Deaths by deliberate or accidental overdosage have occurred with this class of drugs. Since the propensity for suicide is high in depressed patients, a suicide attempt by other means may occur during the recovery phase. The possibility of simultaneous ingestion of other drugs should also be considered.
Adults:
Initially: 50 mg twice daily. Depending on the patient's tolerance and response, this should be increased to 50 mg 3 times daily as early as the third day of treatment. In severely depressed hospitalized patients or patients under close supervision, a higher initial dose of 50 mg 3 times daily may be indicated, and this may be increased
to 100 mg 2 or 3 times daily. The usual optimum dose is 150 to 300 mg daily, but some patients may require higher doses, up to 400 mg or more daily, depending on tolerance and response of each individual patient. Some hospitalized patients have received doses up to 600 mg daily in divided doses. When higher doses are used, it is essential
to exclude history of convulsive disorders.

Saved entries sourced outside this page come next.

(** * WiFiContext: device discovery and colour streaming

    A shallow embedding of [src/client/context/WiFiContext.tsx] (the
    [WiFiProvider] component) and the properties of its wire protocol,
    discovery registry and connection handling.

    Conventions of the embedding:
    - JavaScript strings are [string]s; the only characters any function
      below inspects are ASCII, and a character above 127 never
      canonicalises to an ASCII one, so an 8-bit character type loses
      nothing for the pattern used here.
    - JavaScript numbers that the code keeps integral are [Z]; the one place
      where [NaN] can be produced ([parseInt]) returns a [jsnum].
    - A [Buffer] is a [list Z] of bytes.
    - React state and refs are fields of one record [State]; socket handles,
      timers and the datagrams handed to the network live next to them, so
      that what the closures of the component keep alive is visible. *)

From Stdlib Require Import ZArith String Ascii Bool Lia.
From stdpp Require Import base option list numbers strings sorting.

Local Open Scope Z_scope.

(** ** JavaScript values and operators *)

Module JS.

Inductive jsnum : Type :=
| Num (z : Z)
| NaN.

(** ECMAScript [ToInt32]: reduction modulo 2^32 into the signed range. *)
Definition ToInt32 (z : Z) : Z :=
  (z + 2 ^ 31) `mod` 2 ^ 32 - 2 ^ 31.

(** The binary [&] operator on integral numbers. *)
Definition bitand (a b : Z) : Z :=
  Z.land (ToInt32 a) (ToInt32 b).

Definition chars (s : string) : list ascii := list_ascii_of_string s.

Definition code (c : ascii) : N := N_of_ascii c.

Definition in_range (lo hi c : ascii) : bool :=
  (code lo <=? code c)%N && (code c <=? code hi)%N.

(** [parseInt(string, radix)] *)

Definition is_white (c : ascii) : bool :=
  existsb (N.eqb (code c)) [9; 10; 11; 12; 13; 32]%N.

Fixpoint trim_start (l : list ascii) : list ascii :=
  match l with
  | c :: l' => if is_white c then trim_start l' else l
  | [] => []
  end.

Definition digit_value (c : ascii) : option Z :=
  if in_range "0" "9" c then Some (Z.of_N (code c) - 48)
  else if in_range "a" "z" c then Some (Z.of_N (code c) - 97 + 10)
  else if in_range "A" "Z" c then Some (Z.of_N (code c) - 65 + 10)
  else None.

(** The longest prefix of digits of the radix, read most significant digit
    first; [acc] is [None] until a digit has been read. *)
Fixpoint parse_digits (radix : Z) (l : list ascii) (acc : option Z) : option Z :=
  match l with
  | [] => acc
  | c :: l' =>
      match digit_value c with
      | Some d =>
          if d <? radix
          then parse_digits radix l' (Some (default 0 acc * radix + d))
          else acc
      | None => acc
      end
  end.

(** A leading sign, and what follows it. *)
Definition take_sign (l : list ascii) : Z * list ascii :=
  match l with
  | c :: l' =>
      if Ascii.eqb c "-" then (-1, l')
      else if Ascii.eqb c "+" then (1, l')
      else (1, l)
  | [] => (1, [])
  end.

(** A leading [0x] or [0X]. *)
Definition has_hex_prefix (l : list ascii) : bool :=
  match l with
  | c0 :: c1 :: _ => Ascii.eqb c0 "0" && (Ascii.eqb c1 "x" || Ascii.eqb c1 "X")
  | _ => false
  end.

Definition parseInt (s : string) (radix : Z) : jsnum :=
  let '(sign, l) := take_sign (trim_start (chars s)) in
  let number (r : Z) (l : list ascii) :=
    from_option (fun v => Num (sign * v)) NaN (parse_digits r l None) in
  if radix =? 0 then
    if has_hex_prefix l then number 16 (drop 2 l) else number 10 l
  else if (radix <? 2) || (36 <? radix) then NaN
  else if (radix =? 16) && has_hex_prefix l then number 16 (drop 2 l)
  else number radix l.
Definition findSimilar (st : State) (messageContent : string)
    (excludeSessionId : option string) (limit : option Z)
  : State * Result (list SearchResult) :=
  let st0 := initialize st in
  if negb (openAIInstance st0) then (st0, Rejected)
  else
    let rank embedding :=
      Resolved
        (map to_result
           (slice
              (sort by_score
                 (similar_to embedding messageContent excludeSessionId
                    (documents st0)))
              0 (Some (default_limit limit 5)))) in
    match JsMap.get (embeddingCache st0) messageContent with
    | Some embedding => (st0, rank embedding)
    | None =>
        match createEmbedding (embedCalls st0) messageContent with
        | Some embedding => (count_embedCall st0, rank embedding)
        | None => (count_embedCall st0, Resolved [])
        end
    end.
End Oracles.

End VectorDatabase.

(** ** Scores as the code computes them: IEEE doubles

    What [cosineSimilarity] returns, and so the order in which [search]
    returns its results, depends on the rounding of every operation.  This
    module is the same code over binary64 numbers: [+], [*], [/],
    [Math.sqrt], [===], [>] and [-] are the operations of IEEE 754 in
    round-to-nearest-even, NaN and the infinities included. *)

Module Binary64.
Import PrimFloat.
Local Open Scope float_scope.

Definition number := float.

(** [vec[i]]: an index out of range reads [undefined], which arithmetic
    turns into NaN.  The loop below never reads out of range. *)
Definition at_index (vec : list number) (i : nat) : number := nth i vec nan.

(** One iteration of the loop body of [cosineSimilarity]. *)
Definition cosine_step (vec1 vec2 : list number)
    (acc : number * number * number) (i : nat) : number * number * number :=
  let '(dotProduct, norm1, norm2) := acc in
  (dotProduct + at_index vec1 i * at_index vec2 i,
   norm1 + at_index vec1 i * at_index vec1 i,
   norm2 + at_index vec2 i * at_index vec2 i).

Definition cosine_loop (vec1 vec2 : list number) : number * number * number :=
  fold_left (cosine_step vec1 vec2) (seq 0 (length vec1)) (0, 0, 0).

Definition cosineSimilarity (vec1 vec2 : list number) : number :=
  if negb (Nat.eqb (length vec1) (length vec2)) then 0
  else
    let '(dotProduct, norm1, norm2) := cosine_loop vec1 vec2 in
    let denominator := sqrt norm1 * sqrt norm2 in
    if denominator =? 0 then 0 else dotProduct / denominator.
(** * Shallow embedding of importer/v8/importer.go

    The importer reads a line-oriented 0.8 dump, extracts the
    create-database statement (processDDL), then routes context
    directives and data lines (processDML) into a batch that is
    written through a rate throttle (batchAccumulator, batchWrite).

    Modelling choices:
    - Go strings are byte strings: [string] of [ascii].
    - Go [int] counters are [Z]; they count lines of one run and stay far
      below 2^63, so wrap-around is not written out.
    - The clock is an oracle [Clock : nat -> Z] (nanoseconds); the k-th call
      of [time.Now]/[time.Since] in the run reads [Clock k].
      [time.Since(t)] is [Clock k - t].
    - [float64(n) / since.Seconds()] truncated by [int(...)] is modelled
      as the exact quotient [n * 10^9 / since] truncated toward zero
      (floating point rounding is not modelled).
    - The transport is an oracle: the n-th [WriteLineProtocol] call fails
      with error [e] iff [WriteResult n = Some e]; a query of command [c]
      on database [d] fails with [e] iff [QueryResult c d = Some e].
    - The scanner is the list of lines it yields; a read error that stops
      it is the [scanErr] of the environment.
    - Effects (queries, writes, ticker waits, lines printed to stdout, log
      lines) are recorded in a trace, in program order.
    - [batchWrite] recurses without bound while throttled; it takes a fuel
      argument and yields [OutOfFuel] when the fuel runs out. A Go
      index-out-of-range panic is [Panic]. *)

From Stdlib Require Import ZArith String Ascii List Bool Lia.
Import ListNotations.
Open Scope string_scope.
Open Scope Z_scope.
Open Scope list_scope.

(** ** Go library functions on strings *)

(** [strings.HasPrefix s prefix] *)
Definition HasPrefix (s pfx : string) : bool := String.prefix pfx s.

(** ASCII white space as recognised by [unicode.IsSpace] / Go's
    [asciiSpace] table: '\t', '\n', '\v', '\f', '\r', ' '.
    (Unicode spaces outside ASCII are not modelled.) *)
Definition isSpace (c : ascii) : bool :=
  match nat_of_ascii c with
  | 9%nat | 10%nat | 11%nat | 12%nat | 13%nat | 32%nat => true
  | _ => false
  end.
(* ===== verification/_CoqProject ===== *)
-Q . S2P
Prelude.v
Json.v
Vocab.v
Operations.v
Scheduler.v
Store.v
Jobs.v
Tickets.v
Workers.v
Leases.v
Lifecycle.v
Expiry.v
Acquisition.v
Settlement.v
ControlPlane.v
System.v
Handlers.v
Locators.v
Scans.v
Locations.v
ScanLedger.v
ScanBatches.v
ScanCompletion.v
ScanReconcile.v
ScanSystem.v
ScanSpec.v
ScanRefine.v
Witnesses.v
Bytes.v
PolicySyntax.v
PolicyParser.v
PolicyTrees.v
PolicyGraph.v
Encoders.v
VideoProfiles.v
TrackFilters.v
TrackFilterPrint.v
PolicyCompiled.v
PolicyConditions.v
PolicyProfiles.v
PolicyIdentity.v
PolicyValidate.v
PolicyLower.v
PolicyCompile.v
PolicyComplete.v
PolicyWitnesses.v
PlanModel.v
PlanStreams.v
FilterJson.v
PlanPayload.v
PlanRemux.v
RemuxSelection.v
RemuxWorker.v
RemuxAccepted.v
RemuxDispatch.v
RemuxCorrect.v
RemuxVerified.v
PlanConditions.v
PolicyEligible.v
AudioStreams.v
AudioPayload.v
AudioCompat.v
PlanAudio.v
AudioPlans.v
Probe.v
ProbeLaws.v
PlanVideo.v
VideoArgs.v
VideoWorker.v
VideoLaws.v
VideoAgree.v
Planner.v
PlannerLaws.v
Workflow.v
MediaWitnesses.v
Progress.v
Coordinator.v
ResumeLaws.v
OpeningLaws.v
CoordinatorLaws.v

Elderly or Debilitated Patients:
The total experience with amoxapine in elderly patients is limited. Therefore, if there is a valid indication for use of amoxapine in an elderly patient, the dosage should be titrated very carefully. As with other drugs of this class, it is recommended to initiate treatment with lower doses and to increase dosage gradually. The
recommended starting dosage is 12.5 mg, 3 times daily. This should be increased very gradually, depending on tolerance and response, to 50 mg 2 or 3 times daily.
Maintenance Dosage:
The recommended maintenance dosage is the lowest dose that will sustain remission. Medication should be continued for the expected duration of the depressive episode in order to minimize the possibility of relapse following clinical improvement. If symptoms reappear, dosage should be increased to the level which previously induced
remission, until symptoms are again controlled.
When a maintenance dosage has been established as described above, amoxapine may be administered in a single dose before bedtime provided such a dosage regimen is well tolerated. However, if the total daily dose exceeds 300 mg, it should be administered in divided doses.
When amoxapine therapy is discontinued, the withdrawal of the drug should be gradual.
50 mg:
Each heptagonal, orange, scored tablet engraved "LL50" and "A15" contains: Amoxapine 50 mg. Tartrazine-free. Bottles of 100 and 500.
100 mg:
Each heptagonal, blue, scored tablet engraved "LL100" and "A17" contains: Amoxapine 100 mg. Tartrazine-free. Bottles of 100.